I have been thinking about the character of love today. Just what does it mean to me? What does it do for me? To me? In spite of my shortfalls?
Love is like a sponge to me. It's not really useful, unless it is absorbing, and being used to capacity.
Love, like a sponge, is an instrument to clear things up. It holds no limit, as it can be rung out, over and over again. Very little will cause it to crumble and lose its absorbancy, for it by nature, is a cleanser. It doesn't lose effectiveness with different spills...it consistently does its job, and clarifies.
If you have read even a couple of my posts, you will know that I am wading through the loss of someone irreplaceable. With this loss, I have for some reason felt a semblance of responsibility for the hearts of the grieving. It's a hard one to explain. Many times, and never moreso than in the last few weeks have I wanted to grab that sponge, and somehow sop up this horrendous, murky dark puddle of dispair. My heart aches with each beat, the loss scratches at my soul, preventing the opportunity for a scar to develop. My efforts to absorb grief, both my own, and others, has stretched me beyond what I thought I was ever capable of, or desirous of. With much discomfort and an unruly, restless soul...I have come to a conclusion:
We are qualified for the mission when love is the reason we chose to participate.

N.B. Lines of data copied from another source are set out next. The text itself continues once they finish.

Record DirectoryAnchor (TB : Type) := { DirectoryAnchor_PartitionAnchor : PartitionAnchor; DirectoryAnchor_Updates :
  list (NetworkAccountUpdate TB); DirectoryAnchor_Receipts : list PartitionAnchorReceipt;
  DirectoryAnchor_MakeMajorBlock : Z; DirectoryAnchor_MakeMajorBlockTime : Z; DirectoryAnchor_extraData : bytes }.
Arguments Build_DirectoryAnchor {TB}.
Arguments DirectoryAnchor_PartitionAnchor {TB}.
Arguments DirectoryAnchor_Updates {TB}.
Arguments DirectoryAnchor_Receipts {TB}.
Arguments DirectoryAnchor_MakeMajorBlock {TB}.
Arguments DirectoryAnchor_MakeMajorBlockTime {TB}.
Arguments DirectoryAnchor_extraData {TB}.
Definition new_DirectoryAnchor {TB : Type} : DirectoryAnchor TB := Build_DirectoryAnchor new_PartitionAnchor [] [] 0
  time_zero [].

Definition DirectoryAnchor_Copy `{Union TB} (v : DirectoryAnchor TB) : DirectoryAnchor TB := Build_DirectoryAnchor
  (PartitionAnchor_Copy (DirectoryAnchor_PartitionAnchor v)) (NetworkAccountUpdate_Copy <$> DirectoryAnchor_Updates
  v) (PartitionAnchorReceipt_Copy <$> DirectoryAnchor_Receipts v) (DirectoryAnchor_MakeMajorBlock v)
  (DirectoryAnchor_MakeMajorBlockTime v) [].

Definition DirectoryAnchor_MarshalBinary `{Union TB} (v : DirectoryAnchor TB) : res bytes :=
  finish (DirectoryAnchor_extraData v) (
    NewWriter
    |> WriteEnum 1 TransactionTypeDirectoryAnchor
    |> writeValue 2 (PartitionAnchor_MarshalBinary (DirectoryAnchor_PartitionAnchor v))
    |> when (negb (is_empty (DirectoryAnchor_Updates v))) (range (DirectoryAnchor_Updates v) (fun v => writeValue 3
       (NetworkAccountUpdate_MarshalBinary v)))
    |> when (negb (is_empty (DirectoryAnchor_Receipts v))) (range (DirectoryAnchor_Receipts v) (fun v => writeValue
       4 (PartitionAnchorReceipt_MarshalBinary v)))
    |> when (negb (DirectoryAnchor_MakeMajorBlock v =? 0)) (WriteUint 5 (DirectoryAnchor_MakeMajorBlock v))
    |> when (negb (DirectoryAnchor_MakeMajorBlockTime v =? time_zero)) (WriteTime 6
       (DirectoryAnchor_MakeMajorBlockTime v))).

Definition DirectoryAnchor_UnmarshalBinary `{Union TB} (v : DirectoryAnchor TB) (data : bytes) : res
    (DirectoryAnchor TB) :=
  let reader := NewReader data in
  let '(vType, reader) := ReadEnum TransactionType_SetEnumValue 1 reader in
  if negb (TransactionTypeDirectoryAnchor =? default 0 vType) then errorf "field Type: not equal" else
  let '(xPartitionAnchor, reader) := readValue 2 (PartitionAnchor_UnmarshalBinary (DirectoryAnchor_PartitionAnchor
    v)) reader in
  let '(xUpdates, reader) := read_list (readValue 3 (NetworkAccountUpdate_UnmarshalBinary new_NetworkAccountUpdate))
    reader in
  let '(xReceipts, reader) := read_list (readValue 4 (PartitionAnchorReceipt_UnmarshalBinary
    new_PartitionAnchorReceipt)) reader in
  let '(xMakeMajorBlock, reader) := ReadUint 5 reader in
  let '(xMakeMajorBlockTime, reader) := ReadTime 6 reader in
  finish_read (Build_DirectoryAnchor (default (DirectoryAnchor_PartitionAnchor v) xPartitionAnchor)
    (DirectoryAnchor_Updates v ++ xUpdates) (DirectoryAnchor_Receipts v ++ xReceipts) (default
    (DirectoryAnchor_MakeMajorBlock v) xMakeMajorBlock) (default (DirectoryAnchor_MakeMajorBlockTime v)
    xMakeMajorBlockTime)) reader.

Definition DirectoryAnchor_ok `{Union TB} (v : DirectoryAnchor TB) : Prop :=
  PartitionAnchor_ok (DirectoryAnchor_PartitionAnchor v) /\ fits (PartitionAnchor_MarshalBinary
  (DirectoryAnchor_PartitionAnchor v)) /\ (forall x, x ∈ DirectoryAnchor_Updates v -> NetworkAccountUpdate_ok x) /\
  (forall x, x ∈ DirectoryAnchor_Updates v -> fits (NetworkAccountUpdate_MarshalBinary x)) /\ (forall x, x ∈
  DirectoryAnchor_Receipts v -> PartitionAnchorReceipt_ok x) /\ (forall x, x ∈ DirectoryAnchor_Receipts v -> fits
  (PartitionAnchorReceipt_MarshalBinary x)) /\ is_u64 (DirectoryAnchor_MakeMajorBlock v) /\ time_ok
  (DirectoryAnchor_MakeMajorBlockTime v) /\ DirectoryAnchor_extraData v = [].

Lemma DirectoryAnchor_survives `{Union TB} `{!UnionLaws TB} (v : DirectoryAnchor TB) :
  DirectoryAnchor_ok v -> survives DirectoryAnchor_MarshalBinary (DirectoryAnchor_UnmarshalBinary
    new_DirectoryAnchor) v.
Proof. wire_roundtrip. Qed.
#[export] Hint Resolve DirectoryAnchor_survives : wire.
Lemma DirectoryAnchor_copied `{Union TB} `{!UnionLaws TB} (v : DirectoryAnchor TB) : DirectoryAnchor_ok v ->
    DirectoryAnchor_Copy v = v.
Proof. wire_copy. Qed.
#[export] Hint Resolve DirectoryAnchor_copied : copies.
Lemma DirectoryAnchor_tagged `{Union TB} `{!UnionLaws TB} (v : DirectoryAnchor TB) : DirectoryAnchor_ok v -> tagged
    DirectoryAnchor_MarshalBinary TransactionTypeDirectoryAnchor v.
Proof. wire_tagged. Qed.
#[export] Hint Resolve DirectoryAnchor_tagged : wire.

I loved Michael. I still do. Truthfully, I always will. Because I loved him, I continue on with what he thought was important. I absorb the grief of others, wring it out with compassion and understanding...and head back toward the swirling ocean of heartache...determined, to start all over again. I do this, because he did it for me. His way of loving me, of being that sponge...was to be an unfailing, intent listener. He carried my secrets, and I his. Now I CHOOSE to absorb the details of each person I come across...the beautiful, the hideous, the resplendent...all in a quest for understanding, both of myself, and that of the person sharing with me.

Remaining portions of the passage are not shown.